◆ **TASK DIRECTIONS**
Please report how many lines of the following entries hold the word "when", giving the number alone.

*** Opening of DATA SUPPLIED ***

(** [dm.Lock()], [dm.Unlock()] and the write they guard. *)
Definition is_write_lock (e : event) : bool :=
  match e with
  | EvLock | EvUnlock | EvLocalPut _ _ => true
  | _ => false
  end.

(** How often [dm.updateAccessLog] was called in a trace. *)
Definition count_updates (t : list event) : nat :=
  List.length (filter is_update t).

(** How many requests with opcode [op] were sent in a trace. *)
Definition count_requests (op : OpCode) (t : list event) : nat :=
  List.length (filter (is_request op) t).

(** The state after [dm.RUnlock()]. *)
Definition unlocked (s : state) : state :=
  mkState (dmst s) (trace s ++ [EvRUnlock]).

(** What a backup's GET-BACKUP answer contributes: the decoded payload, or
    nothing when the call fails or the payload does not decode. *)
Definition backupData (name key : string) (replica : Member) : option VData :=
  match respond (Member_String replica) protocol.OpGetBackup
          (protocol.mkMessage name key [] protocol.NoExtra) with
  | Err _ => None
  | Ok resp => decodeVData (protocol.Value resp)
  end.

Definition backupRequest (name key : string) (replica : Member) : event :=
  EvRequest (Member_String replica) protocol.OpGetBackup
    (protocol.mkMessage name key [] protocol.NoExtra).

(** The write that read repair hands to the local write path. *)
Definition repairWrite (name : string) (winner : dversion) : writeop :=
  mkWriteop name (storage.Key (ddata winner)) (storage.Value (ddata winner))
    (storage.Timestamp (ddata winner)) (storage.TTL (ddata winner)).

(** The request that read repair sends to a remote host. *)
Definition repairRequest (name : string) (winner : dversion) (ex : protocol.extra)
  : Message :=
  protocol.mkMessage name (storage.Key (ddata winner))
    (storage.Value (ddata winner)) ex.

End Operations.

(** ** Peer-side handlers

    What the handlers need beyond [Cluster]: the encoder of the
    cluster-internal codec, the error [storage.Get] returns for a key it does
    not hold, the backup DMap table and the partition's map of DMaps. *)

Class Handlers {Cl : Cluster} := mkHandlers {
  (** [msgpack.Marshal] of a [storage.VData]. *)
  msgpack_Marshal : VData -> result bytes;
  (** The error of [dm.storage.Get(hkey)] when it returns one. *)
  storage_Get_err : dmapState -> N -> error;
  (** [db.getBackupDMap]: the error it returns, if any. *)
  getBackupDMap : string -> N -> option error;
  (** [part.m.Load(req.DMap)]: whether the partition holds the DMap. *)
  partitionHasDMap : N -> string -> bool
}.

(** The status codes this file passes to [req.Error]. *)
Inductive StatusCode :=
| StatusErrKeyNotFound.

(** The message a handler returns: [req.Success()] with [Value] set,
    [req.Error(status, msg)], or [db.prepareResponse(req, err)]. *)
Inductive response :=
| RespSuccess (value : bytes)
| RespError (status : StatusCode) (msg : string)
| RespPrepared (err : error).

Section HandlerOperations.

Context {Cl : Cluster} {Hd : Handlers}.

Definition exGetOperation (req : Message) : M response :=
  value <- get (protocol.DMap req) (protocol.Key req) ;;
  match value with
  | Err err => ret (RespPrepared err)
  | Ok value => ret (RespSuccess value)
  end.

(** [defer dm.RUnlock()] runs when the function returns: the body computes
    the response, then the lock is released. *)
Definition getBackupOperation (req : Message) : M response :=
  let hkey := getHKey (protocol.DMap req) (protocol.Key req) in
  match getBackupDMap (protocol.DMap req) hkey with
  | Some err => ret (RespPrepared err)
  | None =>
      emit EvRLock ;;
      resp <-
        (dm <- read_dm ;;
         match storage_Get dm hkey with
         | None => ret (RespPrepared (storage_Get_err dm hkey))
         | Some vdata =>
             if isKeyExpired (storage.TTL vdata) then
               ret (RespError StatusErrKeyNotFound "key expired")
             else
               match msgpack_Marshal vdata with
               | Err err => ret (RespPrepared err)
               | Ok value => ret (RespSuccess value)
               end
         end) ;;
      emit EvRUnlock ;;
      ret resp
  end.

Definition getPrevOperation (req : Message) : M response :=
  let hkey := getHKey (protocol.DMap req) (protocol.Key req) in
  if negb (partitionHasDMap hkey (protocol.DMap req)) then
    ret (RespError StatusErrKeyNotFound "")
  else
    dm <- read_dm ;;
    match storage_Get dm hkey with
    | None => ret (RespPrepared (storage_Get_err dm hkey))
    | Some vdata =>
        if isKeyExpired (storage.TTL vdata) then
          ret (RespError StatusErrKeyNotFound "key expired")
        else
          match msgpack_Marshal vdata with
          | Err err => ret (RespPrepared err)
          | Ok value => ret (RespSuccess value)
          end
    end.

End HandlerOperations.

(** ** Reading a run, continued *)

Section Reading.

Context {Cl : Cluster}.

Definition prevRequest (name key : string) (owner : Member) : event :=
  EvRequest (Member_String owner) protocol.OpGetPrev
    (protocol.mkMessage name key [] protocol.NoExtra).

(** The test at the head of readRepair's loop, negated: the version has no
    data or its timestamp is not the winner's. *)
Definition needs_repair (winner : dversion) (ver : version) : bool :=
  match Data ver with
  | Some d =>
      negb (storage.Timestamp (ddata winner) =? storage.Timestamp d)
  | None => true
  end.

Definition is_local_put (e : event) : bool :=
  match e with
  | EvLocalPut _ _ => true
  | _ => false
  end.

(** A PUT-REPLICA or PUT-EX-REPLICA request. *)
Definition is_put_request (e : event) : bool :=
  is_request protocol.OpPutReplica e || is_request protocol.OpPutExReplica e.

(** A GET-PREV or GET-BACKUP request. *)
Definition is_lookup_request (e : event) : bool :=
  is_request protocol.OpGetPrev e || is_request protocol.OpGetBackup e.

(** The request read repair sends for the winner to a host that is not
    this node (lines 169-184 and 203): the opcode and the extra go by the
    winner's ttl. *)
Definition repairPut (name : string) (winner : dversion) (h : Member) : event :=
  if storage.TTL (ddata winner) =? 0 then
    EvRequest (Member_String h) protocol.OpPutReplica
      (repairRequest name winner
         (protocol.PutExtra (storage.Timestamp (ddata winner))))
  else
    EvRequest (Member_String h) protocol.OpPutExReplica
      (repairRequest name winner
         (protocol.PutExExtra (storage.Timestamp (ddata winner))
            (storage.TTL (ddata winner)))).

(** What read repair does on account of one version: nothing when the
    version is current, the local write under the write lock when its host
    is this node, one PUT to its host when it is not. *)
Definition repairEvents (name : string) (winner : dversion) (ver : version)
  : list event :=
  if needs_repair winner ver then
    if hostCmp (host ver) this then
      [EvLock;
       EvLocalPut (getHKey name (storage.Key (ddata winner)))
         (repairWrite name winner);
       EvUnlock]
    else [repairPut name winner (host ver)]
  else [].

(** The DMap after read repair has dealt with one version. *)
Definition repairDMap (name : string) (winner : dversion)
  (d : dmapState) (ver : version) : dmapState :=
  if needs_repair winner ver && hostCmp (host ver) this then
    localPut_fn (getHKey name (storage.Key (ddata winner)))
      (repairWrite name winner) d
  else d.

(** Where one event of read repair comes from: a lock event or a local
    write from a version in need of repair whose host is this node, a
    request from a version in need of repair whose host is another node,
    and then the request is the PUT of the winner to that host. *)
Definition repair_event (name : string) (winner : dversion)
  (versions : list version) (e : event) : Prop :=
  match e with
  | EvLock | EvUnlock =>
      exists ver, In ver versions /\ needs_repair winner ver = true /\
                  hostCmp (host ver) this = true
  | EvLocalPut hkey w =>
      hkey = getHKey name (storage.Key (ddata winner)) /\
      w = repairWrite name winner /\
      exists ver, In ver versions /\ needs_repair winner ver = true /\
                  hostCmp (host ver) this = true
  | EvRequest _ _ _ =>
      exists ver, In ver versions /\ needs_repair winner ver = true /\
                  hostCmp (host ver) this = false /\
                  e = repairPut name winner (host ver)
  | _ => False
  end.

*** Close of DATA SUPPLIED ***

◆ **ANSWER BOX**
6